Extended Abstract
Introduction: In many parts of the world, vegetables form a significant part of the family's daily food basket due to their great nutritional value and the important role they play in human health. Lettuce (Lactuca sativa L.) is an annual plant from the Asteraceae (Compositae) family that is rich in vitamins and essential minerals for human’s healthy nutrition. Due to the lack of organic matter and the deficiency of nutrients in most soils of the arid-semiarid regions, it is necessary to supplement these soils to enhance organic matter and nutrients content of the soils. The main sources of organic material for soils include sewage sludge, compost and their biochar. Adding sewage sludge to the soil, due to the presence of some pollutants, heavy metals, and pathogenic agents may cause contamination in the product and ultimately threaten human's health. Therefore, the use of sewage sludge as compost and its biochar in vegetable cultivation to solving the problem of sewage sludge disposal has been quite affordable from both economic and environmental point of view. Biochar is known as an organic fertilizer for agricultural production systems, due to its high durability and its richness in nutrients. Also, during the process of biochar formation, pollutants and heavy elements are reduced in sewage sludge and hence biochar is used as a modifier and improver of agricultural soil properties. As a result, the use of biochar has the potential to be hired to tackle productivity limitations through increased soil fertility. Therefore, biochar is capable to reduce the concentration of heavy elements in the plant, leading consequently to increase in the concentration of nutrients and crop yield. Thus, this research was conducted with the aim of investigating the effect of applying sewage sludge compost amended with different organic matter (rice straw and citrus shoots) and its biochar, on yield and minerals concentration in lettuce (Lactuca sativa L.).

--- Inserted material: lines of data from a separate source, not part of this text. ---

Lemma scan_once_int `{FloatText} (fuel : nat) (z : Z) (rest : string) :
  delimited rest = true ->
  json.scan_once (S fuel) (NilZero.string_of_int (Z.to_int z) +:+ rest)
  = Some (PInt z, rest).
Proof.
  intros R.
  assert (I : NilZero.int_of_string (NilZero.string_of_int (Z.to_int z))
              = Some (Z.to_int z)).
  { apply NilZero.isi; destruct z; try discriminate; cbn;
      intros E; injection E as E; by apply DecimalPos.Unsigned.to_uint_nonnil in E. }
  assert (T : exists (neg : bool) (ds : string),
             NilZero.string_of_int (Z.to_int z) = (if neg then "-" else "") +:+ ds
             /\ all_digits ds = true /\ int_head ds = true).
  { destruct z as [|p|p].
    - by exists false, "0".
    - exists false, (NilEmpty.string_of_uint (Pos.to_uint p)).
      pose proof (to_uint_head p). split; [|split].
      + cbn. by destruct (Pos.to_uint p).
      + apply all_digits_uint.
      + apply int_head_uint.
    - exists true, (NilEmpty.string_of_uint (Pos.to_uint p)).
      pose proof (to_uint_head p). split; [|split].
      + cbn. by destruct (Pos.to_uint p).
      + apply all_digits_uint.
      + apply int_head_uint. }
  destruct T as (neg & ds & E & D & Hd).
  rewrite E in *. rewrite append_assoc.
  rewrite scan_once_number by done.
  rewrite scan_number_digits by done.
  rewrite I. by rewrite DecimalZ.of_to.
Qed.

(** *** Values *)

(** Induction on values, with the hypothesis for the members of a list and
    of a mapping. *)
Lemma pyval_nested_ind (P : pyval -> Prop) :
  P PNone -> (forall b, P (PBool b)) -> (forall z, P (PInt z)) ->
  (forall f, P (PFloat f)) -> (forall s, P (PStr s)) ->
  (forall l, Forall P l -> P (PList l)) ->
  (forall l, Forall P l -> P (PTuple l)) ->
  (forall d, Forall (fun kv => P (snd kv)) d -> P (PDict d)) ->
  (forall n, P (PNode n)) -> (forall d, P (PProxy d)) ->
  forall v, P v.
Proof.
  intros HN HB HI HF HS HL HT HD HO HP.
  fix IH 1. intros [ | b | z | f | s | l | l | d | n | d ].
  - exact HN.
  - apply HB.
  - apply HI.
  - apply HF.
  - apply HS.
  - apply HL. induction l as [|x l IHl]; constructor; [apply IH | exact IHl].
  - apply HT. induction l as [|x l IHl]; constructor; [apply IH | exact IHl].
  - apply HD. induction d as [|[k x] d IHd]; constructor; [apply IH | exact IHd].
  - apply HO.
  - apply HP.
Qed.

Lemma update_unique (acc d : list (string * pyval)) :
  unique (map fst (acc ++ d)%list) = true -> json.update acc d = (acc ++ d)%list.
Proof.
  revert acc. induction d as [|[k x] d IH]; intros acc U.
  - by rewrite app_nil_r.
  - unfold json.update in *. cbn [fold_left fst snd].
    assert (S : json.setitem acc k x = (acc ++ [(k, x)])%list).
    { clear IH. induction acc as [|[k' x'] acc IHa]; [done|].
      cbn in U. apply andb_prop in U as [N U].
      cbn [json.setitem]. rewrite map_app, existsb_app in N. cbn in N.
      destruct (String.eqb k' k) eqn:E; [by rewrite orb_true_r in N|].
      by rewrite IHa. }
    rewrite S, IH; [by rewrite <- app_assoc|].
    by rewrite <- app_assoc.
Qed.

Lemma OrderedDict_unique (d : list (string * pyval)) :
  unique (map fst d) = true -> json.OrderedDict d = PDict d.
Proof. intros U. unfold json.OrderedDict. by rewrite (update_unique [] d). Qed.

Lemma skip_ws_value (c : ascii) (t : string) :
  value_start c = true -> json.skip_ws (String c t) = String c t.
Proof.
  intros V. destruct c as [[] [] [] [] [] [] [] []]; try discriminate V; reflexivity.
Qed.

Lemma int_text (z : Z) :
  exists (neg : bool) (ds : string),
    NilZero.string_of_int (Z.to_int z) = (if neg then "-" else "") +:+ ds
    /\ all_digits ds = true /\ int_head ds = true.
Proof.
  destruct z as [|p|p].
  - by exists false, "0".
  - exists false, (NilEmpty.string_of_uint (Pos.to_uint p)).
    pose proof (to_uint_head p). split; [|split].
    + cbn. by destruct (Pos.to_uint p).
    + apply all_digits_uint.
    + apply int_head_uint.
  - exists true, (NilEmpty.string_of_uint (Pos.to_uint p)).
    pose proof (to_uint_head p). split; [|split].
    + cbn. by destruct (Pos.to_uint p).
    + apply all_digits_uint.
    + apply int_head_uint.
Qed.

(** The text of a value is not empty and starts with one of those. *)
Lemma encode_head `{FloatText} (v : pyval) :
  json_data v = true ->
  exists c t, json.encode v = String c t /\ value_start c = true.
Proof.
  destruct v as [ | [] | z | f | s | l | l | d | n | d ]; intros J;
    try discriminate J;
    try (by eexists _, _).
  destruct (int_text z) as (neg & ds & E & D & Hd). cbn [json.encode]. rewrite E.
  destruct ds as [|c t]; [done|]. cbn in Hd. apply andb_prop in Hd as [Hc _].
  destruct neg.
  - by eexists _, _.
  - exists c, t. split; [done|]. unfold value_start. by rewrite Hc.
Qed.

Lemma skip_ws_encode `{FloatText} (v : pyval) (rest : string) :
  json_data v = true -> json.skip_ws (json.encode v +:+ rest) = json.encode v +:+ rest.
Proof.
  intros J. destruct (encode_head v J) as (c & t & -> & V).
  rewrite append_cons. by apply skip_ws_value.
Qed.

(** *** The decoder on the text of a value *)

Section Steps.
Context `{FloatText}.
Implicit Types (fuel : nat) (s r rest : string) (x : pyval).
Lemma ownedAlike_cleared userId v s :
  v ≠ userId → ownedAlike v s (cleared userId s).
Proof.
  intros Hne. unfold ownedAlike, cleared. simpl.
  by rewrite !owned_without_ne.
Qed.

Lemma backupOf_owned userId s :
  backupOf userId s
  = inr {| b_customers := owned userId (customers s);
           b_jobs := owned userId (jobs s);
           b_expenses := owned userId (expenses s);
           b_inventory := owned userId (inventory s);
           b_notes := owned userId (notes s);
           b_travel := owned userId (travel s);
           b_workers := owned userId (workers s);
           b_attendance := owned userId (attendance s);
           b_jobImages := owned userId (jobImages s);
           b_workerDocuments := owned userId (workerDocuments s);
           b_customerImages := owned userId (customerImages s) |}.
Proof. reflexivity. Qed.

Lemma backupOf_ownedAlike userId s s' :
  ownedAlike userId s s' → backupOf userId s' = backupOf userId s.
Proof.
  intros (Hc & Hj & He & Hi & Hn & Ht & Hw & Ha & Hji & Hwd & Hci).
  rewrite !backupOf_owned.
  by rewrite Hc, Hj, He, Hi, Hn, Ht, Hw, Ha, Hji, Hwd, Hci.
Qed.

Lemma importBody_noRows userId now data s :
  noRows data → unreferencedByOthers userId s = true →
  importBody userId now data s = (cleared userId s, inr (∅, ∅, ∅)).
Proof.
  intros (Hc & Hj & He & Hi & Hn & Ht & Hw & Ha & Hji & Hwd & Hci) Hfree.
  unfold importBody.
  rewrite Hc, Hj, He, Hi, Hn, Ht, Hw, Ha, Hji, Hwd, Hci.
  by erewrite bind_ok; [|by apply deleteOwned_ok].
Qed.

(** C6, amended.  When no row of another owner references a worker, a
    job or a customer of the owner, restoring a document without rows
    (an empty object, or every list missing or empty) succeeds, leaves
    the owner no row in any table, and leaves every other owner's rows
    as they were. *)
Theorem importData_empty_document userId now data s :
  noRows data →
  unreferencedByOthers userId s = true →
  ∃ s', importData userId now data s = (s', inr tt)
        ∧ backupOf userId s' = inr emptyBackup
        ∧ ∀ v, v ≠ userId →
            ownedAlike v s s' ∧ backupOf v s' = backupOf v s.
Proof.
  intros Hno Hfree. exists (cleared userId s).
  split; [eapply importData_resolves; by apply importBody_noRows|].
  split.
  - rewrite backupOf_owned. unfold cleared. simpl.
    by rewrite !owned_without_same.
  - intros v Hne. pose proof (ownedAlike_cleared userId v s Hne) as Ha.
    split; [done|]. by apply backupOf_ownedAlike.
Qed.

(** Owner 7 of the two shops restores an empty document. *)
Lemma importData_empty_document_witness :
  ∃ s', importData 7 300 emptyDocument twoShops = (s', inr tt)
        ∧ backupOf 7 s' = inr emptyBackup
        ∧ ∀ v, v ≠ 7 → ownedAlike v twoShops s'
                       ∧ backupOf v s' = backupOf v twoShops.
Proof.
  apply (importData_empty_document 7 300 emptyDocument twoShops).
  - by vm_compute.
  - by vm_compute.
Defined.

(** Counterexample to C6 as the specification words it: another
    owner's row references a job of the owner, deleting the job is
    refused, the restore rejects and the job stays. *)
Lemma importData_empty_document_counterexample :
  unreferencedByOthers 7 sharedJob = false
  ∧ snd (importData 7 300 emptyDocument sharedJob)
    = inl (ForeignKeyViolation "jobs")
  ∧ (j_id <$> owned 7 (jobs (fst (importData 7 300 emptyDocument sharedJob))))
    = [1]
  ∧ (e_jobId <$> owned 8 (expenses sharedJob)) = [Some 1].
Proof. by vm_compute. Qed.

(** ** Other owners *)

Lemma Inserted_fun {X R St : Type}
    (values : X → option (Z → Err + R)) (upd : X → R → St → St)
    n st xs rs st' :
  Inserted values upd n st xs rs st' →
  ∀ rs2 st2, Inserted values upd n st xs rs2 st2 → rs2 = rs ∧ st2 = st'.
Proof.
  induction 1 as [| n st x xs rs st' Hv _ IH
                  | n st x xs v r rs st' Hv Hr _ IH]; intros rs2 st2 H2.
  - by inversion H2.
  - inversion H2; subst; [by apply IH|congruence].
  - inversion H2 as [| |? ? ? ? v2 r2 rs3 ? Hv2 Hr2 H3]; subst;
      [congruence|].
    rewrite Hv in Hv2. injection Hv2 as <-.
    rewrite Hr in Hr2. injection Hr2 as <-.
    destruct (IH _ _ H3) as [-> ->]. done.
Qed.

Lemma ownedAlike_sameRows userId s s' :
  sameRows s s' → ownedAlike userId s s'.
Proof.
  intros (Hc & Hj & He & Hi & Hn & Ht & Hw & Ha & Hji & Hwd & Hci).
  unfold ownedAlike, owned.
  by rewrite Hc, Hj, He, Hi, Hn, Ht, Hw, Ha, Hji, Hwd, Hci.
Qed.

Lemma restored_others {X R St} `{Row R} userId v
    (values : X → option (Z → Err + R)) (upd : X → R → St → St)
    xs st st' (t t' : Table R) :
  v ≠ userId → restored userId values upd xs st st' t t' →
  owned v t' = owned v t.
Proof.
  intros Hne (Hrows & _ & _). unfold owned at 1. rewrite Hrows.
  rewrite filter_app. unfold others. rewrite owned_others_ne by done.
  rewrite (filter_none _ (owned userId t')); [by rewrite app_nil_r|].
  apply Forall_forall. intros r Hin. unfold owned in Hin.
  apply list_elem_of_filter in Hin as [Hu _]. congruence.
Qed.

Lemma ImportResult_others userId now data s s' cm jm wm v :
  v ≠ userId → ImportResult userId now data s s' cm jm wm →
  ownedAlike v s s'.
Proof.
  intros Hne []. unfold ownedAlike.
  split_and!; by eapply restored_others.
Qed.

(** The rows a restore stores are fixed by the document and the
    sequences. *)
Lemma ImportResult_fun userId now data s1 s1' cm1 jm1 wm1
    s2 s2' cm2 jm2 wm2 :
  sameSequences s1 s2 →
  ImportResult userId now data s1 s1' cm1 jm1 wm1 →
  ImportResult userId now data s2 s2' cm2 jm2 wm2 →
  ownedAlike userId s1' s2'.
Proof.
  intros (Sc & Sj & Se & Si & Sn & St & Sw & Sa & Sji & Swd & Sci) [] [].
  repeat match goal with
         | H : restored _ _ _ _ _ _ _ _ |- _ =>
             let Hi := fresh "I" in destruct H as (_ & _ & Hi)
         end.
  rewrite ?Sc, ?Sj, ?Se, ?Si, ?Sn, ?St, ?Sw, ?Sa, ?Sji, ?Swd, ?Sci in *.
  repeat match goal with
         | H1 : Inserted ?v ?u ?n ?st ?xs _ _,
           H2 : Inserted ?v ?u ?n ?st ?xs _ _ |- _ =>
             destruct (Inserted_fun _ _ _ _ _ _ _ H1 _ _ H2) as [? ?];
             clear H2; subst
         end.
  unfold ownedAlike. split_and!; congruence.
Qed.

(** *** What the restore reads of the other owners *)

Lemma bind_rejects {A B} (m : Db A) (k : A → Db B) s s1 e :
  m s = (s1, inl e) → bind m k s = (s1, inl e).
Proof. unfold bind. by intros ->. Qed.

Lemma forallb_false {A} (f : A → bool) (l : list A) :
  forallb f l = false → ∃ x, x ∈ l ∧ f x = false.
Proof.
  induction l as [|x l IH]; [done|]. simpl. intros Hf.
  apply andb_false_iff in Hf as [Hx|Hl].
  - exists x. split; [by left|done].
  - destruct (IH Hl) as (y & Hy & Hfy). exists y. split; [by right|done].
Qed.

Lemma delete_refused {R} `{Row R} (L : Lens R) refd (cond : R → Prop)
    `{∀ r, Decision (cond r)} s r :
  r ∈ rows (lget L s) → cond r →
  refd (lset L {| rows := filter (λ r, ¬ cond r) (rows (lget L s));
                  nextId := nextId (lget L s) |} s) (rowId r) = true →
  delete L refd cond s = (s, inl (ForeignKeyViolation (tname L))).
Proof.
  intros Hin Hc Hr. unfold delete. cbv zeta.
  assert (existsb _ (rows (lget L s)) = true) as ->; [|done].
  apply existsb_exists. exists r. split; [by apply list_elem_of_In|].
  by rewrite bool_decide_eq_true_2, Hr.
Qed.

(** The delete phase is refused as soon as a row of another owner
    refers to a worker, a job or a customer of the owner. *)
Lemma deleteOwned_refused userId s :
  unreferencedByOthers userId s = false →
  ∃ s1 table, deleteOwned userId s = (s1, inl (ForeignKeyViolation table)).
Proof.
  unfold unreferencedByOthers. intros Hfree.
  destruct (forallb (λ w, negb (refdWorker (cleared userId s) (w_id w)))
              (owned userId (workers s))) eqn:Hw.
  2:{ clear Hfree. apply forallb_false in Hw as (w & Hin & Hw).
      apply negb_false_iff in Hw.
      apply list_elem_of_filter in Hin as [Hu Hin].
      unfold deleteOwned. destruct s.
      do 8 (erewrite bind_ok; [|by apply delete_ok]; store_simpl).
      erewrite bind_rejects; [by eexists _, _|].
      by apply (delete_refused workersT _ _ _ w). }
  destruct (forallb (λ j, negb (refdJob (cleared userId s) (j_id j)))
              (owned userId (jobs s))) eqn:Hj.
  2:{ clear Hfree. apply forallb_false in Hj as (j & Hin & Hj).
      apply negb_false_iff in Hj.
      apply list_elem_of_filter in Hin as [Hu Hin].
      unfold deleteOwned. destruct s.
      do 8 (erewrite bind_ok; [|by apply delete_ok]; store_simpl).
      erewrite bind_ok.
      2:{ apply delete_ok. store_simpl. intros r Hr Hur.
          apply negb_true_iff.
          apply (forallb_owned _ _ _ _ Hw Hr Hur). }
      store_simpl.
      erewrite bind_rejects; [by eexists _, _|].
      by apply (delete_refused jobsT _ _ _ j). }
  simpl in Hfree. apply forallb_false in Hfree as (c & Hin & Hc).
  apply negb_false_iff in Hc.
  apply list_elem_of_filter in Hin as [Hu Hin].
  unfold deleteOwned. destruct s.
  do 8 (erewrite bind_ok; [|by apply delete_ok]; store_simpl).
  erewrite bind_ok.
  2:{ apply delete_ok. store_simpl. intros r Hr Hur.
      apply negb_true_iff.
      apply (forallb_owned _ _ _ _ Hw Hr Hur). }
  store_simpl.
  erewrite bind_ok.
  2:{ apply delete_ok. store_simpl. intros r Hr Hur.
      apply negb_true_iff.
      apply (forallb_owned _ _ _ _ Hj Hr Hur). }
  store_simpl.
  eexists _, _. by apply (delete_refused customersT _ _ _ c).
Qed.

Lemma importData_refused userId now data s :
  unreferencedByOthers userId s = false →
  rejected (snd (importData userId now data s)).
Proof.
  intros Hrefd. apply deleteOwned_refused in Hrefd as (s1 & table & Hdel).
  exists (ForeignKeyViolation table).
  unfold importData, transaction.
  erewrite bind_rejects; [done|].
  unfold importBody. by erewrite bind_rejects.
Qed.

Ltac row_accepts :=
  let H := fresh in let Heq := fresh in
  intros H;
  repeat (apply ebind_inr in H as (? & Heq & H);
          rewrite Heq; clear Heq; unfold ebind at 1);
  done.

Lemma customerRow_accepts c u k r :
  customerRow c u k = inr r → accepted (customerRow c 0 0) = true.
Proof. unfold customerRow. row_accepts. Qed.

Lemma jobRow_accepts j u code fk k r :
  jobRow j u code fk (dj_agreedAmount j) k = inr r →
  accepted (jobRow j 0 Absent Null (dj_agreedAmount j) 0) = true.
Proof. unfold jobRow. row_accepts. Qed.

Lemma workerRow_accepts w u fk k r :
  workerRow w u fk k = inr r → accepted (workerRow w 0 Null 0) = true.
Proof. unfold workerRow. row_accepts. Qed.

Lemma expenseRow_accepts e u fk k r :
  expenseRow e u fk k = inr r → accepted (expenseRow e 0 Null 0) = true.
Proof. unfold expenseRow. row_accepts. Qed.

Lemma inventoryRow_accepts i u fk fk' k r :
  inventoryRow i u fk fk' k = inr r →
  accepted (inventoryRow i 0 Null Null 0) = true.
Proof. unfold inventoryRow. row_accepts. Qed.

Lemma travelRow_accepts t u fk k r :
  travelRow t u fk k = inr r → accepted (travelRow t 0 Null 0) = true.
Proof. unfold travelRow. row_accepts. Qed.

Lemma noteRow_accepts now n u fk k r :
  noteRow now n u fk k = inr r → accepted (noteRow 0 n 0 Null 0) = true.
Proof. unfold noteRow. row_accepts. Qed.

Lemma attendanceRow_accepts a u fk fk' k r :
  attendanceRow a u fk fk' k = inr r →
  accepted (attendanceRow a 0 Null Null 0) = true.
Proof. unfold attendanceRow. row_accepts. Qed.

Lemma jobImageRow_accepts now ji u fk k r :
  jobImageRow now ji u fk k = inr r →
  accepted (jobImageRow 0 ji 0 0 0) = true.
Proof. unfold jobImageRow. row_accepts. Qed.

Lemma workerDocumentRow_accepts now wd u fk k r :
  workerDocumentRow now wd u fk k = inr r →
  accepted (workerDocumentRow 0 wd 0 0 0) = true.
Proof. unfold workerDocumentRow. row_accepts. Qed.

Lemma customerImageRow_accepts now ci u fk k r :
  customerImageRow now ci u fk k = inr r →
  accepted (customerImageRow 0 ci 0 0 0) = true.
Proof. unfold customerImageRow. row_accepts. Qed.

Lemma Inserted_all_built {X R St} `{Row R} (mk : X → Z → Err + R)
    (upd : X → R → St → St) n st xs rs st' x :
  Inserted (always mk) upd n st xs rs st' → x ∈ xs →
  ∃ k r, mk x k = inr r.
Proof.
  intros Hins Hx. apply list_elem_of_lookup in Hx as [i Hi].
  destruct (Inserted_always_lookup _ _ _ _ _ _ _ Hins i x Hi)
    as (r & _ & Hb).
  by do 2 eexists.
Qed.

Lemma Inserted_kept_built {X R St} `{Row R}
    (values : X → option (Z → Err + R)) (upd : X → R → St → St)
    n st xs rs st' x v :
  Inserted values upd n st xs rs st' → x ∈ xs → values x = Some v →
  ∃ k r, v k = inr r.
Proof.
  induction 1 as [| n st y xs rs st' Hv _ IH
                  | n st y xs w r rs st' Hv Hr _ IH]; intros Hin Hx.
  - by apply elem_of_nil in Hin.
  - apply elem_of_cons in Hin as [->|Hin]; [congruence|by apply IH].
  - apply elem_of_cons in Hin as [->|Hin]; [|by apply IH].
    rewrite Hv in Hx. injection Hx as <-. by exists n, r.
Qed.

Lemma forallb_fmap_all {A B} (f : B → bool) (g : A → B) (l : list A) :
  (∀ a, a ∈ l → f (g a) = true) → forallb f (g <$> l) = true.
Proof.
  intros Hall. apply forallb_forall. intros b Hb.
  apply list_elem_of_In, list_elem_of_fmap in Hb as (a & -> & Ha). by apply Hall.
Qed.
(** * BFSearcher: bounded best-first distance search over an LLVM module

    Shallow embedding of [lib/Core/BFSearcher.cpp].  The LLVM intermediate
    representation is an external library: it is taken as a record of the
    accessors that the searcher calls.  The members declared in
    [BFSearcher.h] (the three limits and the two pure virtual functions) are
    taken as a record of parameters. *)

From Stdlib Require Import ZArith Lia List Sorted.
From stdpp Require Import base decidable countable gmap list.

(** ** Results of fallible code

    [AssertionFailure] is the [assert] of [doSingleSearchIteration] failing
    (the process aborts).  [Undefined] is a use of the LLVM or standard
    library interface outside its contract: dereferencing a null or
    past-the-end iterator, [top] of an empty queue, [cast<>] to a class the
    instruction does not have, [front] of an empty list. *)
Inductive result (A : Type) : Type :=
| Ok (a : A)
| AssertionFailure
| Undefined.
Arguments Ok {A} a.
Arguments AssertionFailure {A}.
Arguments Undefined {A}.

#[global] Instance result_ret : MRet result := fun A a => Ok a.
#[global] Instance result_bind : MBind result := fun A B f m =>
  match m with
  | Ok a => f a
  | AssertionFailure => AssertionFailure
  | Undefined => Undefined
  end.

Materials and Methods: This experiment was carried out in pots in the form of a randomized complete block design with 13 treatments and three replicates in the greenhouse of Sari Agricultural Sciences and Natural Resources University, Sari, north of Iran, in 2023. The treatments included: raw sewage sludge, sewage sludge biochar, sludge compost containing rice straw, sludge compost containing rice straw-biochar, sludge compost containing citrus shoots, sludge compost containing citrus shoots-biochar (all at two levels of half and one percent) and the control treatment. Sewage sludge, sewage sludge compost and their biochar were mixed with poting soil following passing through a 10 mesh or 2 mm sieve for each treatment before transplanting (half percent and one percent of poting soil weight, i.e. equaling to 40 and 80 grams, respectively). After implementing the treatments, two lettuce seedlings (Roman cultivar) were planted in each pot. In the stage of maximum vegetative growth of lettuce (about two and a half months after planting), the dry weight of the shoot and root of lettuce was determined with the help of a balance after drying in an oven at a temperature of 70 ºC for 3 days. Using plant samples taken, the concentration of N, P, K, Fe, Mn, Cu, Zn, Cd, Ni, and Pb was measured in the shoots and roots of lettuce plants.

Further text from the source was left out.